After 14 Long Years, Dave Burke Is No Longer Going To Be Android’s VP Of Engineering

Dave Burke is well-known in the tech industry for his work on Android, especially for his years of significant involvement in the Google I/O events. He has been serving as Android’s Engineer VP since 2014. After contributing to the position for 14 years, he has now surprised everyone by announcing that he would now move to a different role and is looking forward to something new and fresh.

Burke will be shifting to a new position and no longer be Android’s VP Engineer amidst an internal shuffle of staff

Dave Burke recently took to X (formerly Twitter) to announce his decision to step down from the Engineering VP position at Android and opt for a new, challenging role. He expressed his need to change and explore a new domain and said he would work in an advisory position while handling AI/bio projects. He mentioned in his post the potential that AI holds great potential, and when combined with bio, it can help with significant discoveries:

AI has the potential to play a pivotal role in accelerating drug discovery, with wide applicability, including in hard-to-treat pediatric cancers, a topic close to my heart.”

This news followed after Google merged two software and hardware divisions internally in April: Platforms and Ecosystems and Devices and Services. It is now one Platforms and Devices team headed by Rick Osterloh, and the company is said to be reshuffling the staff after restructuring within the organization.

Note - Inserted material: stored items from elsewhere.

Lemma safe_flush_prefix h id ci c cs n :
  wf_heap h -> wf_obj (cap (base h)) c -> cs = offset c + pending_len_len c ->
  0 <= n -> cs + n = blen (base h) -> 1 <= pending_len_len c ->
  safe h (flush_prefix realloc_ok junk id ci c cs n) any.
Proof.
  intros W (Ho & Hp & Hop) Hcs Hn Hb Hpll. unfold flush_prefix.
  pose proof W as [[W1 W2 W3 W4] _].
  eapply safe_bind; [by apply safe_get_obj|]. intros p ? _ _ (-> & _ & _).
  eapply (safe_bind _ _ _ (fun r h' => 0 <= r.1.1 /\ 0 <= r.1.2 /\ r.1.1 + r.1.2 <= cap (base h'))).
  { destruct (pending_is_asn1 c).
    2: { apply safe_ret; [done|]. cbn. lia. }
    destruct (asn1_length_form n) as [[[ll ib] n']|] eqn:Ef; [|by apply safe_goto_err].
    apply asn1_length_form_range in Ef as [Hll Hn']; [|done].
    eapply (safe_bind _ _ _ (fun _ h' => offset c + ll <= cap (base h'))).
    - destruct (Z.eqb_spec ll 1) as [->|Hne]; [apply safe_ret; [done|lia]|].
      rewrite (Hn' Hne). eapply safe_bind; [apply safe_or_err, safe_add; [done|lia]|].
      intros out h1 V E (-> & Hb1 & Hc1). unfold move_up.
      eapply safe_bind; [by apply safe_get_base|]. intros ? ? _ _ [-> ->].
      pose proof V as [[V1 V2 V3 V4] _]. destruct E.
      eapply safe_weaken; [apply safe_write_bytes; [done|lia|]|].
      + rewrite len_take, len_drop. lia.
      + intros ? h' [-> _]. lia.
    - intros ? h1 V E Hc1. eapply safe_bind; [apply safe_write_bytes; [done|lia|]|].
      + rewrite len_cons, len_nil. lia.
      + intros ? h2 V2 _ [Hc2 _]. apply safe_ret; [done|]. cbn. rewrite Hc2. lia. }
  intros [[off pll] n'] h1 V E (H1 & H2 & H3). cbn in H1, H2, H3.
  eapply safe_bind; [apply safe_store_be; [done|lia|lia]|]. intros r h2 V2 E2 _.
  eapply safe_bind; [by apply safe_check_err|]. intros ? ? _ _ [_ ->].
  eapply safe_bind; [apply safe_put_obj; [done|]|]. { destruct E2. unfold wf_obj; cbn; lia. }
  intros ? h3 V3 E3 _. eapply safe_bind; [by apply safe_get_obj|]. intros p' ? _ _ (-> & _ & Hp').
  by apply safe_put_obj.
Qed.

(** *** Flushing only writes the prefixes below the flushed object *)

Definition keeps_objs {A} (m : M heap A) : Prop := forall h, objs (snd (m h)) = objs h.

Lemma keeps_bind {A B} (m : M heap A) (k : A -> M heap B) :
  keeps_objs m -> (forall a, keeps_objs (k a)) -> keeps_objs (bind m k).
Proof.
  intros Hm Hk h. unfold bind. specialize (Hm h). destruct (m h) as [[a|] h1]; cbn in *; [|done].
  rewrite <- Hm. apply Hk.
Qed.

Lemma keeps_or_err {A} (m : M heap A) : keeps_objs m -> keeps_objs (or_err m).
Proof. intros Hm h. unfold or_err. specialize (Hm h). by destruct (m h) as [[a|] h1]. Qed.

Lemma keeps_check_err b : keeps_objs (check_err b).
Proof. by destruct b. Qed.

Lemma check_err_inv b h u h' : check_err b h = (Some u, h') -> b = true /\ h' = h.
Proof. destruct b; [by intros [=]|done]. Qed.

Lemma keeps_get_base : keeps_objs get_base.
Proof. intros h. unfold get_base. by destruct (life (base h)). Qed.

Lemma keeps_write off data : keeps_objs (write_bytes off data).
Proof. apply keeps_bind; [apply keeps_get_base|done]. Qed.

Lemma keeps_add bs n : keeps_objs (cbb_buffer_add realloc_ok junk bs n).
Proof.
  unfold cbb_buffer_add, cbb_buffer_reserve.
  repeat first [apply keeps_bind; [|intros ?] | apply keeps_check_err | apply keeps_get_base | case_match | done].
  by destruct bs.
Qed.

(** The fields a parent's flush relies on. *)
Definition same_prefix (c c' : CBB) : Prop :=
  has_base c' = has_base c /\ offset c' = offset c /\ pending_len_len c' = pending_len_len c /\
  is_child c' = is_child c.

Definition frame (h h' : heap) (y : nat) : Prop :=
  forall c, objs h !! y = Some c -> exists c', objs h' !! y = Some c' /\ same_prefix c c'.

Lemma frame_flush_prefix h h' id ci c cs n :
  flush_prefix realloc_ok junk id ci c cs n h = (Some tt, h') -> forall y, y <> ci -> frame h h' y.
Proof.
  unfold flush_prefix. intros H y Hy d Hd.
  apply bind_inv in H as (p & h1 & Hp & H). injection Hp as Hp <-.
  apply bind_inv in H as ([[off pll] n'] & h2 & Hst & H).
  assert (Ho : objs h2 = objs h).
  { match type of Hst with ?m h = _ => enough (keeps_objs m) as K by (by rewrite <- (K h), Hst) end.
    destruct (pending_is_asn1 c); [|done].
    destruct (asn1_length_form n) as [[[ll ib] nn]|]; [|done].
    apply keeps_bind; [|intros ?; apply keeps_bind; [apply keeps_write|done]]. destruct (ll =? 1); [done|].
    apply keeps_bind; [apply keeps_or_err, keeps_add|].
    intros ?. apply keeps_bind; [apply keeps_get_base|]. intros ?. apply keeps_write. }
  apply bind_inv in H as (r & h3 & Hr & H).
  assert (Ho3 : objs h3 = objs h2).
  { apply bind_inv in Hr as (b & h2' & Hb & Hr). apply get_base_inv in Hb as [-> ->].
    by injection Hr as _ <-. }
  apply bind_inv in H as ([] & h4 & Hc & H).
  apply check_err_inv in Hc as [_ ->].
  unfold bind, put_obj, get_obj, set_obj in H. cbn in H. rewrite Ho3, Ho in H.
  destruct (decide (y = id)) as [->|].
  - rewrite lookup_insert_ne, Hd in H by done. injection H as <-. cbn.
    eexists. split; [by rewrite lookup_insert_eq|done].
  - destruct (<[ci:=_]> (objs h) !! id); [|done]. injection H as <-. cbn.
    exists d. split; [|done]. by rewrite !lookup_insert_ne.
Qed.

(** [descends h x n]: the chain of pending children below [x] has [n] objects. *)
Inductive descends (h : heap) : nat -> nat -> Prop :=
  | descends_last x p : objs h !! x = Some p ->
      (child p = None \/ exists ci c, child p = Some ci /\ objs h !! ci = Some c /\ pending_len_len c = 0) ->
      descends h x 0
  | descends_step x p ci c n : objs h !! x = Some p -> child p = Some ci -> objs h !! ci = Some c ->
      pending_len_len c <> 0 -> descends h ci n -> descends h x (S n).

Lemma descends_functional h x n m : descends h x n -> descends h x m -> n = m.
Proof.
  intros Hn. revert m. induction Hn as [x p Hp Hl|x p ci c n Hp Hci Hc Hz Hn IH]; intros m Hm;
    inversion Hm as [? p' Hp' Hl'|? p' ci' c' m' Hp' Hci' Hc' Hz' Hm']; simplify_eq; try done.
  - destruct Hl as [|(? & ? & ? & ? & ?)]; simplify_eq.
  - destruct Hl' as [|(? & ? & ? & ? & ?)]; simplify_eq.
  - f_equal. by apply IH.
Qed.

Lemma flush_fuel_frame f h h' x :
  flush_fuel realloc_ok junk f x h = (Some tt, h') ->
  exists n, descends h x n /\ forall y, (forall m, descends h y m -> (n <= m)%nat) -> frame h h' y.
Proof.
  revert h h' x. induction f as [|f IH]; intros h h' x H; cbn [flush_fuel] in H; [done|].
  apply bind_inv in H as (p & h1 & Hp & H). injection Hp as Hp <-.
  apply bind_inv in H as ([] & h1 & Hc & H). apply check_inv in Hc as [Hbase ->].
  apply bind_inv in H as (b & h1 & Hb & H). apply get_base_inv in Hb as [-> ->].
  apply bind_inv in H as ([] & h1 & Hc & H). apply check_inv in Hc as [_ ->].
  destruct (child p) as [ci|] eqn:Hch.
  2: { injection H as <-. exists 0%nat. split; [eapply descends_last; eauto|].
       intros y _ c Hy. by exists c. }
  apply bind_inv in H as (c & h1 & Hc & H). injection Hc as Hc <-.
  destruct (Z.eqb_spec (pending_len_len c) 0) as [Hpz|Hpz].
  { injection H as <-. exists 0%nat. split; [eapply descends_last; eauto 8|].
    intros y _ d Hy. by exists d. }
  apply bind_inv in H as ([] & h1 & Hf & H).
  assert (Hf' : flush_fuel realloc_ok junk f ci h = (Some tt, h1)).
  { unfold or_err in Hf. destruct (flush_fuel _ _ f ci h) as [[[]|] ?]; [done|]. done. }
  apply IH in Hf' as (n & Hn & Hfr).
  apply bind_inv in H as (b & h2 & Hb & H). apply get_base_inv in Hb as [-> ->].
  apply bind_inv in H as (c1 & h2 & Hc1 & H). injection Hc1 as Hc1 <-.
  apply bind_inv in H as ([] & h2 & Hck & H).
  apply check_err_inv in Hck as [_ ->].
  exists (S n). split; [by eapply descends_step|].
  intros y Hy d Hd. destruct (Hfr y) with (c := d) as (d1 & Hd1 & Hs1).
  { intros m Hm. apply Hy in Hm. lia. }
  { done. }
  assert (Hyc : y <> ci). { intros ->. apply Hy in Hn. lia. }
  destruct (frame_flush_prefix _ _ _ _ _ _ _ H y Hyc d1 Hd1) as (d2 & Hd2 & Hs2).
  exists d2. split; [done|]. unfold same_prefix in *. intuition congruence.
Qed.

Lemma safe_flush_fuel f h id : wf_heap h -> safe h (flush_fuel realloc_ok junk f id) any.
Proof.
  revert h id. induction f as [|f IH]; intros h id W; cbn [flush_fuel]; [by apply safe_fail|].
  eapply safe_bind; [by apply safe_get_obj|]. intros p ? _ _ (-> & _ & Hp).
  eapply safe_bind; [by apply safe_check|]. intros ? ? _ _ [_ ->].
  eapply safe_bind; [by apply safe_get_base|]. intros ? ? _ _ [-> ->].
  eapply safe_bind; [by apply safe_check|]. intros ? ? _ _ [_ ->].
  destruct (child p) as [ci|]; [|by apply safe_ret].
  eapply safe_bind; [by apply safe_get_obj|]. intros c ? _ _ (-> & Hci & Hc).
  destruct (Z.eqb_spec (pending_len_len c) 0) as [|Hpl]; [by apply safe_ret|].
  eapply (safe_bind _ _ _ (fun _ h1 => frame h h1 ci)).
  { apply safe_or_err. destruct (IH h ci W) as (V & E & _). split_and!; [done..|].
    intros [] Hok. destruct (flush_fuel realloc_ok junk f ci h) as [r h1] eqn:Ef. cbn in *. subst r.
    apply flush_fuel_frame in Ef as (n & Hn & Hfr). apply Hfr.
    intros m Hm. by rewrite (descends_functional _ _ _ _ Hn Hm). }
  intros ? h1 W1 E1 Hfr. destruct (Hfr c Hci) as (c' & Hc' & _ & Hof & Hpll & _).
  eapply safe_bind; [by apply safe_get_base|]. intros ? ? _ _ [-> ->].
  eapply safe_bind; [by apply safe_get_obj|]. intros c1 ? _ _ (-> & Hc1 & Hw1). simplify_eq.
  eapply safe_bind; [by apply safe_check_err|]. intros ? ? _ _ [Hck ->]. bool_to_prop.
  destruct W as [[W1' W2 W3 W4] _]. destruct Hc as (? & ? & ?). rewrite u64_id in * by lia.
  apply safe_flush_prefix; try done; lia.
Qed.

In January, a similar reorganization took place on the hardware side. Google adopted a functional organization model, and instead of independent teams handling specific aspects, one team would be dedicated to hardware engineering across all of Google’s hardware.

Even though Burke expressed his personal interest in working on AI projects, the shift highlights the tech giant’s changing focus. There were no details on the role, but we know he would work with Sundar Pichai to find relevant work at Alphabet. Due to the shuffle, Hiroshi Lockheimer, the head of Android Chrome, also stepped away from his position and now works as an executive sponsor for Google projects.

CEO Sundar Pichai detailed earlier that the constant shifts within aim to make decisions promptly and optimize innovations with the Android and Chrome ecosystems, especially amidst the growing focus on AI. Burke, in his post,  voiced his focus on ensuring he has a sorted succession plan and said he would give more details on the change later on but did not reveal who would be replacing his position yet.